Why did entanglement only happen in humans, specifically? Compared to other primates, early hominids adopted a unique lifestyle, that combined scavenging with a nascent ultrasociality. These two characteristics put enormous adaptive pressure on the pathogen avoidance system to innovate.
Perhaps the most important reason for entanglement has to do with signaling. As hominids began to increasingly emphasize social cooperation, there became a need to communicate pathogenic information. Before the emergence of language, the pathogen avoidance module had an inferential signature – but how to communicate this contamination tagging information with others? The functionally-overlapping toxin monitoring system had a clearly visible output: the gape face. Plausibly, the two modules merged such that pathogen monitoring system could co-opt gape face to communicate. We can call this the gape face as signal theory.
My Take on the Theory
The theory I have presented here was developed by Daniel Kelly’s book Yuck! The Nature and Moral Significance of Disgust. The theory strongly complements Mark Schaller’s work on the behavioral immunity system. The overlap between these two researchers will become clear next time, when we turn to the social co-optation of the disgust system.
I personally find the entanglement thesis (the merger of toxin monitoring and pathogen avoidance systems) compelling, given its tremendous explanatory power outline above.
Despite accepting the overall architecture, Kelly’s theory for why the architecture evolved (gape face as signal) strikes me as incomplete.
I also feel like this theory will remain incomplete until we discover how toxin monitoring and parasite avoidance are implemented in dissociable neurobiological structures (i.e., modules).
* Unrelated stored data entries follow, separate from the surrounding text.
Lemma manifest_kept server now valid_days ip state :
  issuable server now valid_days ip state →
  kept (dict (manifest_of server now valid_days ip state)) ∧
  weight (dict (manifest_of server now valid_days ip state)) <= 204000.
Proof.
  intros H. destruct (published_ok _ _ _ _ _ H) as [Hes Hn]. destruct H as [_ [_ Hpub] Hseq Hclock _ _ (Ha & Hp & Hip) Hsz].
  destruct (identities_kept _ Hes) as [Hik Hiw]. apply removesuffix_utf8 in Ha as Ha'.
  pose proof (removesuffix_len (ascii ":443") (sf_authority server)) as Hal.
  unfold manifest_of, manifest_fields. set (authority := removesuffix _ _) in *. cbn [au_profile_id au_sequence au_public].
  destruct (carrier_kept 1 (ascii "/connect/v1/h3") 10 5000 1200) as [K1 W1]; [done|lia..|].
  destruct (carrier_kept 2 (ascii "/connect/v1/h2") 20 10000 4352) as [K2 W2]; [done|lia..|].
  destruct (carrier_kept 3 (sf_tunnel_path server) 30 10000 4352) as [K3 W3]; [done|lia..|].
  assert (utf8 (manifest_url authority) = true) as Hurl by (by repeat apply utf8_app).
  split.
  - unfold manifest_ingress. keep.
  - cbn [weight dict manifest_ingress prod_map fmap list_fmap foldr fst snd id].
    cbn [weight] in Hiw. rewrite W1, W2, W3, len_key_identifier, sha256_len.
    assert (len (manifest_url authority) = len authority + 46) as -> by (unfold manifest_url; rewrite !len_app; change (len (ascii "https://")) with 8;
      change (len (ascii "/.well-known/rekaserdoba/manifest.cbor")) with 38; lia).
    change (len (ascii "/connect/v1/h3")) with 14. change (len (ascii "/connect/v1/h2")) with 14.
    change (len (ascii "0.0.0.0/0")) with 9. lia.
Qed.

(** [generate] from this state ends well and writes this manifest. *)
Definition issues (server : ServerFile) (now valid_days : Z) (ip : bytes) (state : Authority) (output : bytes) : Prop :=
  ∀ r32 r16 before, generate server now valid_days ip r32 r16 true true (mkFiles before (Some state)) =
    (Ok (), mkFiles (Some output)
              (Some (mkAuthority (au_profile_id state) (au_seed state) (au_public state) (au_sequence state + 1)))).

(** What the clients of the authority know of it. *)
Definition bundle_of (state : Authority) : Bundle := mkBundle (Ok (au_public state)) (Ok (au_profile_id state)).

(** The run of [generate] to its end. *)
Lemma generate_ok server now valid_days ip state :
  issuable server now valid_days ip state →
  ∃ output, issues server now valid_days ip state output ∧ len output <= 262144 ∧
    verify_bytes output (au_public state) = Ok (dict (manifest_of server now valid_days ip state)).
Proof.
  intros H. destruct (manifest_kept _ _ _ _ _ H) as [[Hc Hp Hpl] Hw].
  destruct (encode_total _ Hpl) as (payload & Hpay & Hlen); [lia|].
  destruct (is_key _ _ _ _ _ H) as [Hseed Hpub].
  destruct (signed_verifies (au_seed state) _ payload Hseed Hp Hpay ltac:(lia)) as (output & Hs & Ho & Hv);
    [by apply differs_dict..|].
  rewrite <- Hpub in Hs, Hv. unfold dict in Hc. rewrite Hc in Hv. exists output. split; [|split; [lia|done]].
  intros r32 r16 before. unfold generate, load_state. rewrite st_bind, st_bind. cbn [get_self fl_state mret St_ret].
  cbv zeta. cbn [au_profile_id au_seed au_public au_sequence]. rewrite st_bind. unfold public_of.
  rewrite (is_identity _ _ _ _ _ H). cbn [Z.eqb Pos.eqb negb bail_if mbind outcome_bind lift].
  rewrite st_bind, (manifest_identities_ok _ _ _ _ _ H). cbn [lift]. rewrite st_bind.
  change (manifest_fields _ _ _ _ _ _ _ _) with (manifest_of server now valid_days ip state).
  fold (dict (manifest_of server now valid_days ip state)) in Hs. rewrite Hs. cbn [lift].
  by rewrite st_bind, Hv.
Qed.

(** *** What the client finds in it *)

(** The identity that signs for the server is active, and no other key has
    its identifier. *)
Definition identity_active (server : ServerFile) (now clock : Z) : Prop :=
  (∃ e, e ∈ published server now ∧ ie_public e = ed_public (sf_seed server) ∧
    ie_not_before e <= clock <= ie_expires e) ∧
  ∀ e, e ∈ published server now →
    key_identifier (ie_public e) = key_identifier (ed_public (sf_seed server)) → ie_public e = ed_public (sf_seed server).

Lemma identities_found clock es d kid public :
  let found d := dict_get (VBytes kid) d = Some (VBytes public) in
  (dict_get (VBytes kid) d = None ∨ found d) →
  (∀ e, e ∈ es → key_identifier (ie_public e) = kid → ie_public e = public) →
  found d ∨ (∃ e, e ∈ es ∧ key_identifier (ie_public e) = kid ∧ ie_not_before e <= clock <= ie_expires e) →
  ∃ d', active_identities clock (identity_entry <$> es) d = Ok d' ∧ found d'.
Proof.
  intros found. revert d. induction es as [|e es IH]; intros d Hd Huniq Hact.
  { exists d. split; [done|]. destruct Hact as [|(e & He & _)]; [done|]. by apply elem_of_nil in He. }
  assert (∀ e', e' ∈ es → key_identifier (ie_public e') = kid → ie_public e' = public) as Huniq'
    by (intros; apply Huniq; [by right|done]).
  cbn [fmap list_fmap active_identities].
  pose proof (λ n, getitem_dict n _ : getitem (identity_entry e) n = _) as Hg. rewrite !Hg. clear Hg. cbn.
  destruct (Z.leb_spec (ie_not_before e) clock) as [Hn|Hn]; cbn.
  2:{ apply IH; [done|done|]. destruct Hact as [|(e' & He' & ? & ?)]; [by left|].
      apply elem_of_cons in He' as [->|He']; [lia|]. right. by exists e'. }
  destruct (Z.leb_spec clock (ie_expires e)) as [He|He].
  2:{ apply IH; [done|done|]. destruct Hact as [|(e' & He' & ? & ?)]; [by left|].
      apply elem_of_cons in He' as [->|He']; [lia|]. right. by exists e'. }
  cbn. destruct (decide (key_identifier (ie_public e) = kid)) as [Ek|Ek].
  - assert (found (dict_set (VBytes (key_identifier (ie_public e))) (VBytes (ie_public e)) d)) as Hf.
    { unfold found. rewrite dict_get_set, decide_True by (by rewrite Ek). by rewrite (Huniq e) by (done || by left). }
    apply IH; [by right|done|by left].
  - apply IH; [|done|].
    + unfold found. rewrite dict_get_set, decide_False by (cbn; congruence). done.
    + destruct Hact as [Hact|(e' & He' & ? & ?)].
      * left. unfold found. by rewrite dict_get_set, decide_False by (cbn; congruence).
      * apply elem_of_cons in He' as [->|He']; [done|]. right. by exists e'.
Qed.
After the psychological mechanisms are mapped to their physical roots, we could attempt to integrate our knowledge of disgust with other systems:
- What is the relationship of disgust to the generalized stress response? Stress & the immune systems co-evolved to share the HPA axis, after all.
- How is disgust implemented in the microbiome-gut-brain axis, which also has links to both the digestive system (enteric nervous system) and the immune system (e.g., leaky gut)?
- How does the MGB axis differentially produce both disgust and other social phenomena like anxiety?
Open questions are exciting! To me, it suggests a clear research program where we can start integrating our newfound theory of disgust into the broader picture of visceral processes (the hot loop).
The human brain comes equipped with two systems:
- Poison monitoring is a faculty of the digestive system. It evolved to regulate food intake and protect the gut against harmful substances.
- Infection avoidance is a faculty of the immune system. It evolved to protect against infection from pathogens and parasites, by avoiding them.
In humans, these two systems were entangled in the emotion of disgust. This explains the otherwise baffling diversity of disgust elicitors & behaviors.
- Kelly (2013). Yuck! The Nature and Moral Significance of Disgust.
- Fessler & Haley (2006). Guarding the Perimeter: the inside-outside dichotomy in disgust and bodily experience.